__EXERCISE__
From the listing below, set down exactly the lines between the one holding "(** [BackSourcerMap[p].Submit] *)" and the one holding "let! v := hop_at header (uint8 (HopPos header + 2))", inclusive. No other line is wanted.

- - -

(* ===== verification/Tunnel.v ===== *)
(** * The tunnel handler

    [data-proxy/tunnel-handler.go]: what a node does with a packet that
    arrives over QUIC.  A packet with a port is a request on its way to the
    origin; one without is a response on its way back.  The calls with an
    effect are recorded as actions. *)
From S2P Require Import Prelude GoStrings Net Packet.
Local Open Scope Z_scope.
Local Open Scope go_scope.

(** [backsourcer.BackSourceTask] *)
Record BackSourceTask := {
  bt_HopIP : list Z;
  bt_Port : Z;
  bt_UserID : Z;
  OriginAddr : string;
  ReqData : list Z;
}.

Inductive action :=
| Submit (protocol : string) (task : BackSourceTask)   (** [BackSourcerMap[p].Submit] *)
| Deliver (userID : Z) (data : list Z)                 (** [GlobalDisagg.Deliver] *)
| SendPacket (nextIP : Z) (pkt : list Z).              (** [TunnelMgr.SendPacket] *)

(** Byte arithmetic on the hop position wraps; an index outside of the array of
    four hops panics. *)
Definition hop_at (h : Packet) (i : Z) : go Z := index (HopIP h) (Z.to_nat i).

Definition HandleQUICPacket (pkt : list Z) : go (list action) :=
  if bool_decide (length pkt < HeaderSize)%nat then Ret []
  else
    match ParseHeader pkt with
    | inr _ => Ret []
    | inl header =>
        if bool_decide (Port header ≠ 0) then
          let protocal := if bool_decide (Protocol header = 17) then "udp" else "tcp" in
          let isLastHop0 := bool_decide (HopPos header = 2) in
          let! isLastHop :=
            (if bool_decide (HopPos header + 2 < MaxHops) then
               let! v := hop_at header (uint8 (HopPos header + 2)) in
               Ret (if bool_decide (v = 0) then true else isLastHop0)
             else Ret isLastHop0) in
          if isLastHop : bool then
            let! r := Parse pkt (length pkt) in
            match r with
            | inr _ => Ret []
            | inl (_, []) => Ret []
            | inl (_, subs) =>
                let! origin := hop_at header (HopPos header + 1) in
                let originIP := Uint32ToIP origin in
                if bool_decide (ip_string originIP = "0.0.0.0") then Ret []
                else
                  Ret ((λ sub, Submit protocal
                    {| bt_HopIP := HopIP header; bt_Port := Port header; bt_UserID := UserID sub;
                       OriginAddr := ip_string originIP +:+ ":" +:+ Itoa (Port header);
                       ReqData := Data sub |}) <$> subs)
            end
          else
            let! nextIP := hop_at header (uint8 (HopPos header + 1)) in
            Ret [SendPacket (Uint32ToIP nextIP) (AdvanceRawHop pkt)]
        else
          let isLastHop0 := bool_decide (HopPos header = 3) in
          let! isLastHop :=
            (if bool_decide (HopPos header + 1 < MaxHops) then
               let! v := hop_at header (uint8 (HopPos header + 1)) in
               Ret (if bool_decide (v = 0) then true else isLastHop0)
             else Ret isLastHop0) in
          if isLastHop : bool then
            let! r := Parse pkt (length pkt) in
            match r with
            | inr _ => Ret []
            | inl (_, []) => Ret []
            | inl (_, subs) => Ret ((λ sub, Deliver (UserID sub) (Data sub)) <$> subs)
            end
          else
            let! nextIP := hop_at header (uint8 (HopPos header + 1)) in
            Ret [SendPacket (Uint32ToIP nextIP) (AdvanceRawHop pkt)]
    end.

(** ** The handler on well-formed packets *)

Lemma hop_at_ok h i v : HopIP h !! Z.to_nat i = Some v → hop_at h i = Ret v.
Proof. intros Hv. unfold hop_at, index. by rewrite Hv. Qed.

(** A framed packet with everything its parsers need. *)
Record arriving (raw : list Z) (p : Packet) (subs : list SubPacket) : Prop := {
  a_frame : frame raw p subs;
  a_header : header_ok p;
  a_subs : Forall sub_ok subs;
  a_len : PayloadLen p = Z.of_nat (length (encode subs));
}.

Lemma arriving_length raw p subs : arriving raw p subs → (HeaderSize ≤ length raw)%nat.
Proof. intros [H1 H2 _ _]. rewrite (frame_length raw p subs) by done. lia. Qed.

Lemma arriving_Parse raw p subs : arriving raw p subs →
  ∃ h, Parse raw (length raw) = Ret (inl (h, received subs)).
Proof.
  intros [H1 H2 H3 H4]. destruct (Parse_frame raw p subs (length raw)) as (h & Hh & _); [done..|].
  eauto.
Qed.

Lemma arriving_advance raw p subs : arriving raw p subs → 0 ≤ HopPos p < MaxHops - 1 →
  arriving (AdvanceRawHop raw) (set_HopPos p (HopPos p + 1)) subs.
Proof.
  intros [H1 H2 H3 H4] Hpos. split; [by apply AdvanceRawHop_frame| |done|done].
  destruct H2 as [A1 A2 A3]. by split.
Qed.

(** What the handler does with a request packet at position [pos]. *)
Lemma handle_request raw p subs pos : arriving raw p subs → Port p ≠ 0 →
  HopPos p = pos → 0 ≤ pos ≤ 2 → is_byte pos →
  ∃ next, HopIP p !! Z.to_nat (pos + 1) = Some next ∧
  HandleQUICPacket raw =
    if bool_decide (pos = 2 ∨ HopIP p !! Z.to_nat (pos + 2) = Some 0) then
      if bool_decide (received subs = []) || bool_decide (ip_string next = "0.0.0.0") then Ret []
      else Ret ((λ sub, Submit (if bool_decide (Protocol p = 17) then "udp" else "tcp")
              {| bt_HopIP := HopIP p; bt_Port := Port p; bt_UserID := UserID sub;
                 OriginAddr := ip_string next +:+ ":" +:+ Itoa (Port p);
                 ReqData := Data sub |}) <$> received subs)
    else Ret [SendPacket next (AdvanceRawHop raw)].
Proof.
  intros Ha Hport Hp Hpos Hb.
  destruct (a_header _ _ _ Ha) as [[Hl _] _ _].
  destruct (lookup_lt_is_Some_2 (HopIP p) (Z.to_nat (pos + 1))) as [next Hnext]; [lia|].
  exists next. split; [done|]. unfold HandleQUICPacket.
  rewrite bool_decide_eq_false_2 by (apply arriving_length in Ha; lia).
  destruct (ParseHeader_frame raw p subs) as (h & -> & E1 & E2 & E3 & E4 & E5); [apply Ha..|].
  rewrite E4, E5, E1, Hp. rewrite bool_decide_eq_true_2 by done.
  destruct (arriving_Parse raw p subs Ha) as (h' & HP). rewrite HP.
  unfold uint8. rewrite !Z.mod_small by lia.
  rewrite (hop_at_ok h (pos + 1) next) by congruence.
  destruct (decide (pos = 2)) as [->|Hne].
  - rewrite (bool_decide_eq_false_2 (2 + 2 < MaxHops)) by done.
    rewrite !(bool_decide_eq_true_2 (2 = 2)) by done.
    rewrite (bool_decide_eq_true_2 (2 = 2 ∨ _)) by auto. cbn [go_bind].
    rewrite E2. destruct (received subs); [done|].
    rewrite (bool_decide_eq_false_2 (_ :: _ = [])) by done. cbn [orb].
    unfold Uint32ToIP. by destruct (bool_decide (ip_string next = _)).
  - rewrite (bool_decide_eq_true_2 (pos + 2 < MaxHops)) by (unfold MaxHops; lia).
    destruct (lookup_lt_is_Some_2 (HopIP p) (Z.to_nat (pos + 2))) as [v Hv]; [lia|].
    rewrite (hop_at_ok h (pos + 2) v) by congruence. cbn [go_bind].
    rewrite (bool_decide_eq_false_2 (pos = 2)) by done. rewrite Hv.
    destruct (bool_decide_reflect (v = 0)) as [->|Hv0].
    + rewrite (bool_decide_eq_true_2 (pos = 2 ∨ Some 0 = Some 0)) by auto. rewrite E2. destruct (received subs); [done|].
      rewrite (bool_decide_eq_false_2 (_ :: _ = [])) by done. cbn [orb].
      unfold Uint32ToIP. by destruct (bool_decide (ip_string next = _)).
    + rewrite (bool_decide_eq_false_2 (pos = 2 ∨ Some v = Some 0)); [done|]. intros [?|[= ?]]; done.
Qed.

(** What the handler does with a response packet at position [pos]. *)
Lemma handle_response raw p subs pos : arriving raw p subs → Port p = 0 →
  HopPos p = pos → 0 ≤ pos ≤ 3 →
  HandleQUICPacket raw =
    match HopIP p !! Z.to_nat (pos + 1) with
    | Some next =>
        if bool_decide (next = 0) then Ret ((λ sub, Deliver (UserID sub) (Data sub)) <$> received subs)
        else Ret [SendPacket next (AdvanceRawHop raw)]
    | None => Ret ((λ sub, Deliver (UserID sub) (Data sub)) <$> received subs)
    end.
Proof.
  intros Ha Hport Hp Hpos. destruct (a_header _ _ _ Ha) as [[Hl _] _ _].
  unfold HandleQUICPacket.
  rewrite bool_decide_eq_false_2 by (apply arriving_length in Ha; lia).
  destruct (ParseHeader_frame raw p subs) as (h & -> & E1 & E2 & E3 & E4 & E5); [apply Ha..|].
  rewrite E4, E1, Hp. rewrite bool_decide_eq_false_2 by (by intros ?).
  destruct (arriving_Parse raw p subs Ha) as (h' & HP). rewrite HP.
  unfold uint8. rewrite !Z.mod_small by lia.
  destruct (decide (pos = 3)) as [->|Hne].
  - rewrite (lookup_ge_None_2 (HopIP p)) by lia. cbn [go_bind]. simpl.
    by destruct (received subs).
  - destruct (lookup_lt_is_Some_2 (HopIP p) (Z.to_nat (pos + 1))) as [next Hnext]; [lia|].
    rewrite Hnext, (hop_at_ok h (pos + 1) next) by congruence. cbn [go_bind].
    rewrite (bool_decide_eq_true_2 (pos + 1 < MaxHops)) by (unfold MaxHops; lia).
    rewrite (bool_decide_eq_false_2 (pos = 3)) by done.
    destruct (bool_decide_reflect (next = 0)); [by destruct (received subs)|done].
Qed.

(** ** Panics *)
Definition panics {A} (m : go A) : Prop := ∃ why, m = Panic why.

Lemma not_panics_Ret {A} (x : A) : ¬ panics (Ret x).
Proof. by intros [? ?]. Qed.

Lemma Parse_no_panic raw : (HeaderSize ≤ length raw)%nat →
  ∃ r, Parse raw (length raw) = Ret r.
Proof.
  intros Hl. unfold Parse. rewrite !bool_decide_eq_false_2 by lia.
  rewrite copy_at_ok by (rewrite repeat_length; lia). cbn [go_bind].
  case_match; eauto.
Qed.

(** The position and the port written in the header of [raw]. *)
Definition raw_pos (raw : list Z) : Z := default 0 (raw !! 0%nat).
Definition raw_port (raw : list Z) : Z := get_be (slice raw 19 21).

Lemma hop_at_panics h i : length (HopIP h) = 4%nat → 0 ≤ i → panics (hop_at h i) ↔ 4 ≤ i.
Proof.
  intros Hl Hi. unfold hop_at, index. destruct (HopIP h !! Z.to_nat i) as [v|] eqn:E.
  - apply lookup_lt_Some in E. split; [by intros [? ?]|lia].
  - apply lookup_ge_None_1 in E. split; [lia|]. intros _. by eexists.
Qed.

Lemma hop_at_cases h i : length (HopIP h) = 4%nat → 0 ≤ i →
  (i < 4 ∧ ∃ v, hop_at h i = Ret v) ∨ (4 ≤ i ∧ ∃ w, hop_at h i = Panic w).
Proof.
  intros Hl Hi. unfold hop_at, index. destruct (HopIP h !! Z.to_nat i) as [v|] eqn:E.
  - apply lookup_lt_Some in E. left. split; [lia|eauto].
  - apply lookup_ge_None_1 in E. right. split; [lia|eauto].
Qed.

(** What the handler reads of a whole header. *)
Lemma header_view raw : Forall is_byte raw → (HeaderSize ≤ length raw)%nat →
  0 ≤ raw_pos raw < 256 ∧
  ∃ h, ParseHeader raw = inl h ∧ HopPos h = raw_pos raw ∧ Port h = raw_port raw ∧
    length (HopIP h) = 4%nat.
Proof.
  intros Hb Hs. split.
  { unfold raw_pos. destruct raw as [|b raw]; [simpl; lia|].
    apply Forall_cons in Hb as [Hb _]. simpl. apply Hb. }
  unfold ParseHeader. rewrite bool_decide_eq_false_2 by lia. eexists. split; [done|].
  split; [unfold raw_pos; simpl; by destruct raw|]. split; [|done].
  unfold raw_port, HeaderSize in *. cbn [read_header Port]. f_equal.
  rewrite <-(take_drop 24 raw) at 2. rewrite slice_app_l; [done|]. rewrite length_take. lia.
Qed.

Lemma uint8_next pos : 0 ≤ pos < 256 →
  pos = 255 ∧ uint8 (pos + 1) = 0 ∨ pos < 255 ∧ uint8 (pos + 1) = pos + 1.
Proof.
  intros Hp. unfold uint8. destruct (decide (pos = 255)) as [->|]; [by left|]. right.
  split; [lia|]. apply Z.mod_small. lia.
Qed.

(** On a request the test for the last hop stays within the array. *)
Lemma request_last_hop h pos : length (HopIP h) = 4%nat → 0 ≤ pos →
  ∃ last, (if bool_decide (pos + 2 < 4) then
    let! v := hop_at h (uint8 (pos + 2)) in
    Ret (if bool_decide (v = 0) then true else bool_decide (pos = 2))
    else Ret (bool_decide (pos = 2))) = Ret last.
Proof.
  intros Hl Hp. case_bool_decide as H2; [|eauto]. unfold uint8. rewrite Z.mod_small by lia.
  destruct (hop_at_cases h (pos + 2)) as [[_ [v2 ->]]|[Hi2 _]]; [done|lia| |lia]. simpl. eauto.
Qed.

(** C40: exactly which packets crash a node.  For any bytes received, the handler
    panics (an index out of the range of the four hops) if and only if the
    packet has a whole header and its hop position is between 3 and 254 on a
    request, or between 4 and 254 on a response. *)
Theorem HandleQUICPacket_panics_iff raw : Forall is_byte raw →
  panics (HandleQUICPacket raw) ↔
    (HeaderSize ≤ length raw)%nat ∧
    (if decide (raw_port raw = 0) then 4 ≤ raw_pos raw ≤ 254 else 3 ≤ raw_pos raw ≤ 254).
Proof.
  intros Hb. unfold HandleQUICPacket.
  destruct (bool_decide_reflect (length raw < HeaderSize)%nat) as [Hs|Hs].
  { split; [by intros ?%not_panics_Ret|lia]. }
  assert (HeaderSize ≤ length raw)%nat as Hlen by lia.
  destruct (Parse_no_panic raw Hlen) as [r Hr].
  destruct (header_view raw Hb Hlen) as (Hpos & h & -> & -> & -> & Hl).
  rewrite Hr. clear Hr. set (pos := raw_pos raw) in *. pose proof (uint8_next pos Hpos) as H1.
  destruct (decide (raw_port raw = 0)) as [H0|H0].
  - rewrite bool_decide_eq_false_2 by (by intros ?).
    destruct (hop_at_cases h (uint8 (pos + 1))) as [[Hi [v Hv]]|[Hi [w Hw]]];
      [done|lia|..].
    + rewrite Hv. cbn [go_bind]. unfold MaxHops.
      destruct (bool_decide_reflect (pos + 1 < 4)); cbn [go_bind];
        (case_match; [destruct r as [[? [|]]|]|]);
        (split; [by intros ?%not_panics_Ret|intros [_ ?]; lia]).
    + rewrite Hw. unfold MaxHops.
      rewrite (bool_decide_eq_false_2 (pos + 1 < 4)) by lia. cbn [go_bind].
      destruct (bool_decide_reflect (pos = 3)); cbn [go_bind].
      * destruct r as [[? [|]]|]; (split; [by intros ?%not_panics_Ret|intros [_ ?]; lia]).
      * split; [intros _; split; [done|lia]|by eexists].
  - rewrite (bool_decide_eq_true_2 (raw_port raw ≠ 0)) by done. unfold MaxHops.
    destruct (decide (pos < 3)) as [Hlt|Hge].
    + destruct (hop_at_cases h (pos + 1)) as [[Hi [v Hv]]|[Hi _]]; [done|lia| |lia].
      assert (uint8 (pos + 1) = pos + 1) as E1 by (lia). rewrite E1, Hv.
      destruct (request_last_hop h pos) as [last Hlast]; [done|lia|].
      rewrite Hlast. cbn [go_bind].
      destruct last; [destruct r as [[? [|]]|]; cbn [go_bind];
        try destruct (bool_decide (ip_string _ = _))|];
        (split; [by intros ?%not_panics_Ret|intros [_ ?]; lia]).
    + rewrite !bool_decide_eq_false_2 by lia. cbn [go_bind].
      destruct (hop_at_cases h (uint8 (pos + 1))) as [[Hi [v ->]]|[Hi [w ->]]];
        [done|lia|..]; cbn [go_bind].
      * split; [by intros ?%not_panics_Ret|intros [_ ?]; lia].
      * split; [intros _; split; [done|lia]|by eexists].
Qed.

(** ** Instances of the theorems *)
Lemma HandleQUICPacket_panics_iff_witness :
  panics (HandleQUICPacket (3 :: replicate 23 1)).
Proof.
  apply (HandleQUICPacket_panics_iff (3 :: replicate 23 1)).
  - apply Forall_cons. split; [unfold is_byte; lia|]. apply Forall_replicate. unfold is_byte. lia.
  - split; [vm_compute; lia|]. vm_compute. split; discriminate.
Defined.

- - -

__RESULT__
| Submit (protocol : string) (task : BackSourceTask)   (** [BackSourcerMap[p].Submit] *)
| Deliver (userID : Z) (data : list Z)                 (** [GlobalDisagg.Deliver] *)
| SendPacket (nextIP : Z) (pkt : list Z).              (** [TunnelMgr.SendPacket] *)

(** Byte arithmetic on the hop position wraps; an index outside of the array of
    four hops panics. *)
Definition hop_at (h : Packet) (i : Z) : go Z := index (HopIP h) (Z.to_nat i).

Definition HandleQUICPacket (pkt : list Z) : go (list action) :=
  if bool_decide (length pkt < HeaderSize)%nat then Ret []
  else
    match ParseHeader pkt with
    | inr _ => Ret []
    | inl header =>
        if bool_decide (Port header ≠ 0) then
          let protocal := if bool_decide (Protocol header = 17) then "udp" else "tcp" in
          let isLastHop0 := bool_decide (HopPos header = 2) in
          let! isLastHop :=
            (if bool_decide (HopPos header + 2 < MaxHops) then
               let! v := hop_at header (uint8 (HopPos header + 2)) in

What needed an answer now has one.